Significa fare un bagno d’umiltà: il 2021 non è un anno unico ed eccezionale, ma solo quello che sta tra il 2020 e il 2022. Significa assumere la consapevolezza tragica che siamo di passaggio sulla Terra e che possiamo partecipare ad essa per dargli il senso che vogliamo. Non siamo pezzi unici e rari, come sentenziava Tyler Durden in Fight Club, siamo qui per ordinare i nostri giorni e desiderare di più, di meglio, per noi stessi in primis. Siamo qui per lottare e contraddire. Per fare oggi diverso da ieri e domani diverso da oggi.

È il senso della storia che Giuseppe Rensi (socialista) definì Filosofia dell’Assurdo. “C’è storia perché gli uomini si contraddicono, la pensano diversamente, hanno dispareri”. È il senso della storia che Giorgio Locchi definisce come il “campo delle possibilità”. Dire la storia non è finita non è solo uno slogan, ma un nuovo modo di concepire lo stare al mondo contro il globo ad una dimensione temporale, ideale, spaziale.
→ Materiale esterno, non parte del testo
Lemma scatter_nd_shapes_refused (N M : nat) :
  M ≠ N * (N + 1) / 2 ∨ N = 0 →
  ∃ e,
    scatter_nd_shapes
      ((λ p : nat * nat, [p.1; p.2]) <$> lower_triangle_row_major N) M
    = Raise e.
Proof.
  intros HM. unfold scatter_nd_shapes.
  destruct ((λ p : nat * nat, [p.1; p.2]) <$> lower_triangle_row_major N)
    as [|ix ixs] eqn:E; [by eexists|].
  rewrite <- E. rewrite bool_decide_eq_false_2; [by eexists|].
  intros [_ Hlen]. rewrite length_fmap, length_lower_triangle in Hlen.
  destruct HM as [HM| ->]; [congruence|]. discriminate E.
Qed.

(** The body of [vec_to_tri] cannot be built for vectors of another length
    than [N (N + 1) / 2], nor for [N = 0]: the call raises, whatever the
    number of vectors. *)
Lemma vec_to_tri_shapes_refused {A : Type} (zero : A) (add : A → A → A)
    (vectors : Batch A) (N : nat) :
  vec_len vectors ≠ N * (N + 1) / 2 ∨ N = 0 →
  ∃ e, vec_to_tri zero add vectors N = Raise e.
Proof.
  intros HM. unfold vec_to_tri, map_fn.
  rewrite (surjective_pairing (np_tril_indices N)), tril_indices_row_major.
  cbn [on_shape on_item].
  destruct (scatter_nd_shapes_refused N (vec_len vectors) HM) as [e ->].
  by exists e.
Qed.

Section VecToTriMain.
Context {A : Type} (zero : A) (add : A → A → A).
(** The zero that fills the output is neutral on the left of the addition
    that accumulates the updates (integers; floats up to the sign of a
    zero). *)
Hypothesis add_zero_l : ∀ x, add zero x = x.

Lemma scatter_nd_lower_triangle (N : nat) (v : list A) :
  0 < N → length v = N * (N + 1) / 2 →
  ∃ m,
    scatter_nd zero add
      ((λ p : nat * nat, [p.1; p.2]) <$> lower_triangle_row_major N) N N v
    = Ok m
    ∧ has_shape N N m
    ∧ (∀ k i j, lower_triangle_row_major N !! k = Some (i, j) →
                ∃ x, v !! k = Some x ∧ entry m i j = Some x)
    ∧ (∀ i j, i < j < N → entry m i j = Some zero).
Proof.
  intros HN Hv. set (L := lower_triangle_row_major N).
  assert (HL : length L = N * (N + 1) / 2) by apply length_lower_triangle.
  exists (scatter_fold add (zeros zero N N) L v). split; [|split; [|split]].
  - unfold scatter_nd, L.
    rewrite (scatter_nd_shapes_lower_triangle N (length v) HN Hv).
    cbn [bind]. apply scatter_updates_in_bounds. apply Forall_forall.
    intros [i j] Hij%elem_of_lower_triangle. simpl. lia.
  - apply has_shape_scatter_fold, has_shape_zeros.
  - intros k i j Hk.
    assert (Hij : j ≤ i < N).
    { apply elem_of_lower_triangle. by apply list_elem_of_lookup_2 with k. }
    destruct (lookup_lt_is_Some_2 v k) as [x Hx].
    { rewrite Hv, <- HL. by apply lookup_lt_Some with (i, j). }
    exists x. split; [done|].
    rewrite (entry_scatter_fold_at add L v _ k i j x
               (NoDup_lower_triangle N) Hk Hx).
    rewrite entry_zeros by lia. simpl. by rewrite add_zero_l.
  - intros i j Hij. rewrite entry_scatter_fold_other.
    + apply entry_zeros; lia.
    + intros Hin%elem_of_lower_triangle. lia.
Qed.

End VecToTriMain.



(** ** Further properties of the module *)

(** With an index, [get_tensor_by_name] returns the tensor at exactly
    [name:index], and [None] when the graph reports that nothing is
    there. *)
Theorem get_tensor_by_name_with_index
    (default_graph : Graph) (name index : string) (graph : option Graph) :
  let g := _get_graph default_graph graph in
  let result := get_tensor_by_name default_graph name (Some index) graph in
  (∀ t, g_get_tensor_by_name g (name +:+ ":" +:+ index) = Ok t →
        result = Ok (Some t))
  ∧ ((∃ m, g_get_tensor_by_name g (name +:+ ":" +:+ index) = Raise (KeyError m))
     → result = Ok None).
Proof.
  intros g result. subst result. unfold get_tensor_by_name. fold g. split.
  - intros t Ht. by apply _get_tensor_by_name_found.
  - intros [m Hm]. by apply _get_tensor_by_name_missing with m.
Qed.

(** An exception of the graph's look-up of [name:0] other than [KeyError]
    is not turned into the not-found result: [get_tensor_by_name] raises
    it. *)
Theorem get_tensor_by_name_passes_on_other_errors
    (default_graph : Graph) (name : string) (graph : option Graph) (e : exn) :
  g_get_tensor_by_name (_get_graph default_graph graph) (name +:+ ":0")
  = Raise e →
  exn_class_name e ≠ "KeyError" →
  get_tensor_by_name default_graph name None graph = Raise e.
Proof.
  intros He Hne. unfold get_tensor_by_name.
  by rewrite (_get_tensor_by_name_passes_on name "0" _ e He Hne).
Qed.

(** [get_tensor_by_name_passes_on_other_errors] on a name that holds a
    colon. *)
Lemma get_tensor_by_name_passes_on_other_errors_witness :
  get_tensor_by_name strict_graph "a:b" None None
  = Raise (ValueError "not a valid tensor name").
Proof.
  apply (get_tensor_by_name_passes_on_other_errors strict_graph "a:b" None).
  - reflexivity.
  - discriminate.
Defined.

(** After a removal, successful or not, adding the variable again makes it
    a member. *)
Theorem add_after_remove_restores_membership
    (default_graph : Graph) (variable : TfVariable) (graph : option Graph) :
  let removed := (remove_from_trainables default_graph variable graph).2 in
  let added := (add_to_trainables default_graph variable (Some removed)).2 in
  variable ∈ trainables added.
Proof.
  intros removed added. subst added.
  rewrite add_to_trainables_unfold. simpl.
  destruct (decide (variable ∈ trainables removed)) as [Hin|Hout]; [done|].
  rewrite trainables_set_collection. apply elem_of_app. right.
  apply list_elem_of_here.
Qed.

(** [np.tril_indices(N)], zipped as [vec_to_tri] does, lists each
    coordinate of the lower triangle once, row after row: there are
    [N (N + 1) / 2] of them and [(i, j)] stands at position
    [i (i + 1) / 2 + j]. *)
Theorem np_tril_indices_enumeration (N : nat) :
  let coords := zip (np_tril_indices N).1 (np_tril_indices N).2 in
  coords = lower_triangle_row_major N
  ∧ NoDup coords
  ∧ length coords = N * (N + 1) / 2
  ∧ (∀ i j, (i, j) ∈ coords ↔ j ≤ i < N)
  ∧ (∀ i j, j ≤ i < N → coords !! (i * (i + 1) / 2 + j) = Some (i, j)).
Proof.
  intros coords. subst coords. rewrite tril_indices_row_major.
  split; [done|]. split; [apply NoDup_lower_triangle|].
  split; [apply length_lower_triangle|].
  split; [intros; apply elem_of_lower_triangle|].
  intros. by apply lookup_lower_triangle.
Qed.

(** *** Names built in steps, and names that collide *)

(** What follows the first segment of a joined name. *)
Lemma str_join_cons (sep s : string) (rest : list string) :
  str_join sep (s :: rest)
  = s +:+ match rest with
          | [] => EmptyString
          | _ => sep +:+ str_join sep rest
          end.
Proof.
  destruct rest as [|t rest]; [|reflexivity].
  simpl. symmetry. apply string_append_empty_r.
Qed.




Lemma append_String (a : Ascii.ascii) (s r : string) :
  String a s +:+ r = String a (s +:+ r).
Proof. reflexivity. Qed.

Lemma has_slash_String (c : Ascii.ascii) (s : string) :
  has_slash (String c s) = false ↔ c ≠ slash ∧ has_slash s = false.
Proof.
  unfold has_slash.
  change (str_contains "/" (String c s))
    with (String.prefix "/" (String c s) || str_contains "/" s).
  rewrite orb_false_iff.
  change (String.prefix "/" (String c s))
    with (if Ascii.ascii_dec slash c then String.prefix EmptyString s
          else false).
  destruct (Ascii.ascii_dec slash c) as [<-|Hne].
  - split; [by destruct s; intros [? _]|]. by intros [? _].
  - split; [intros [_ ?]; split; [congruence|done]|]. by intros [_ ?].
Qed.

Lemma segment_inj (s t rs rt : string) :
  has_slash s = false → has_slash t = false →
  after_segment rs → after_segment rt →
  s +:+ rs = t +:+ rt → s = t ∧ rs = rt.
Proof.
  revert t. induction s as [|a s IH]; intros t Hs Ht Hrs Hrt Heq.
  - destruct t as [|b t]; [done|].
    apply has_slash_String in Ht as [Hb _].
    change (rs = String b (t +:+ rt)) in Heq.
    destruct Hrs as [->|[r' ->]]; [done|]. congruence.
  - apply has_slash_String in Hs as [Ha Hs].
    destruct t as [|b t].
    + change (String a (s +:+ rs) = rt) in Heq.
      destruct Hrt as [->|[r' ->]]; [done|]. congruence.
    + apply has_slash_String in Ht as [_ Ht].
      rewrite !append_String in Heq. injection Heq as -> Heq.
      destruct (IH t Hs Ht Hrs Hrt Heq) as [-> ->]. done.
Qed.

Lemma after_segment_rest (rest : list string) :
  after_segment match rest with
                | [] => EmptyString
                | _ => "/" +:+ str_join "/" rest
                end.
Proof. destruct rest; [by left|]. right. by eexists. Qed.

Lemma str_join_slash_inj (xs ys : list string) :
  xs ≠ [] → ys ≠ [] →
  Forall (λ s, has_slash s = false) xs →
  Forall (λ s, has_slash s = false) ys →
  str_join "/" xs = str_join "/" ys → xs = ys.
Proof.
  intros Hxs Hys Hfx. revert ys Hys.
  induction Hfx as [|x xr Hx Hfx IH]; [done|]. clear Hxs.
  intros ys Hys Hfy Heq. destruct Hfy as [|y yr Hy Hfy]; [done|]. clear Hys.
  rewrite !str_join_cons in Heq.
  destruct (segment_inj x y _ _ Hx Hy (after_segment_rest xr)
              (after_segment_rest yr) Heq) as [-> Hrest].
  f_equal. destruct xr as [|x' xr], yr as [|y' yr]; try done.
  apply IH; try done. by injection Hrest.
Qed.

(** Names do not collide as long as no segment holds a slash: two
    non-empty sequences of slash-free segments with the same name are the
    same sequence.  Without the conditions names do collide: a segment with
    a slash reads as two segments, and no segment at all gives the name of
    the one empty segment. *)
Theorem tensor_name_injective :
  (∀ xs ys : list string,
     xs ≠ [] → ys ≠ [] →
     Forall (λ s, has_slash s = false) xs →
     Forall (λ s, has_slash s = false) ys →
     tensor_name xs = tensor_name ys → xs = ys)
  ∧ tensor_name ["a/b"] = tensor_name ["a"; "b"]
  ∧ tensor_name [] = tensor_name [EmptyString].
Proof.
  split; [|by split]. intros xs ys. apply str_join_slash_inj.
Qed.

(** *** The three kinds of parameter value *)

(** A value is at most one of a number, an array and a tensor, and
    [is_valid_param_value] holds of exactly the values that are one of
    them.  It never holds of [None], of a string (a [str] or a [np.str_]),
    of a list, or of a dtype object. *)
Theorem parameter_value_kinds (value : PyValue) :
  (is_number value && is_ndarray value = false)
  ∧ (is_number value && is_tensor value = false)
  ∧ (is_ndarray value && is_tensor value = false)
  ∧ is_valid_param_value value
    = xorb (xorb (is_number value) (is_ndarray value)) (is_tensor value)
  ∧ (is_valid_param_value value = true →
     value ≠ PyNone
     ∧ isinstance_str value = false
     ∧ (∀ items, value ≠ PyList items)
     ∧ (∀ t, value ≠ PyNpType t ∧ value ≠ PyNpDtype t)
     ∧ (∀ d, value ≠ PyTfDType d)).
Proof.
  destruct value as [| | | | | | | |t ?| | | | | | |];
    try (repeat split; (done || (intros; discriminate))).
  destruct t; repeat split; (done || (intros; discriminate)).
Qed.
È la sentenza Platonica con cui abbiamo iniziato la nostra mini-rivoluzione di Socializzazione Scolastica: “Tutto ciò che è grande sta nella tempesta”, che sta a significare che prima di tutto noi vogliamo contrasto, lotta, dibattito, movimento, respiro. La storia non è finita, infine (per ora), significa che ogni vita va vissuta come nuova in antidoto alla noia che incatena la volontà.

Nessuno ci costringe a portare il peso delle colpe di chi ci ha preceduto, nessuno ci costringe ad obbedire ai ricatti della memoria, nessuno ci costringe a seguire ciò che altri hanno scritto per noi. La storia non è finita nel 1945, la guerra è finita, l’Italia no. È un gioco di trame, di discese e risalite, grandi salti ed eterni ritorni, di nuove strade e sentieri aperti sugli squarci della storia. Significa credere, contro tutto e tutti, che niente è già dato, è sempre tutto da rifare, è sempre un nuovo inizio, una nuova fondazione, una nuova avventura di cui noi siamo gli artefici.

Insorgere contro il fatalismo. Questo è il principio su cui si basa la nostra Socializzazione Scolastica e la prima riflessione da cui è germogliata una proposta che vuole dare forma al mondo: “L’inizio è ancora…” disse Martin Heidegger. Ed è sorprendente notare come lo spostamento di un accento possa trasformare ancòra, avverbio che indica la persistenza dell’azione nel tempo, in àncora, ovvero l’oggetto nautico che salda al fondale la chiglia di una nave.

L’inizio è ancora quindi: punto che ci salda ad una storia mai finita e sempre in vibrazione. Le nostre azioni hanno un significato, una causa ed un effetto. Per sempre.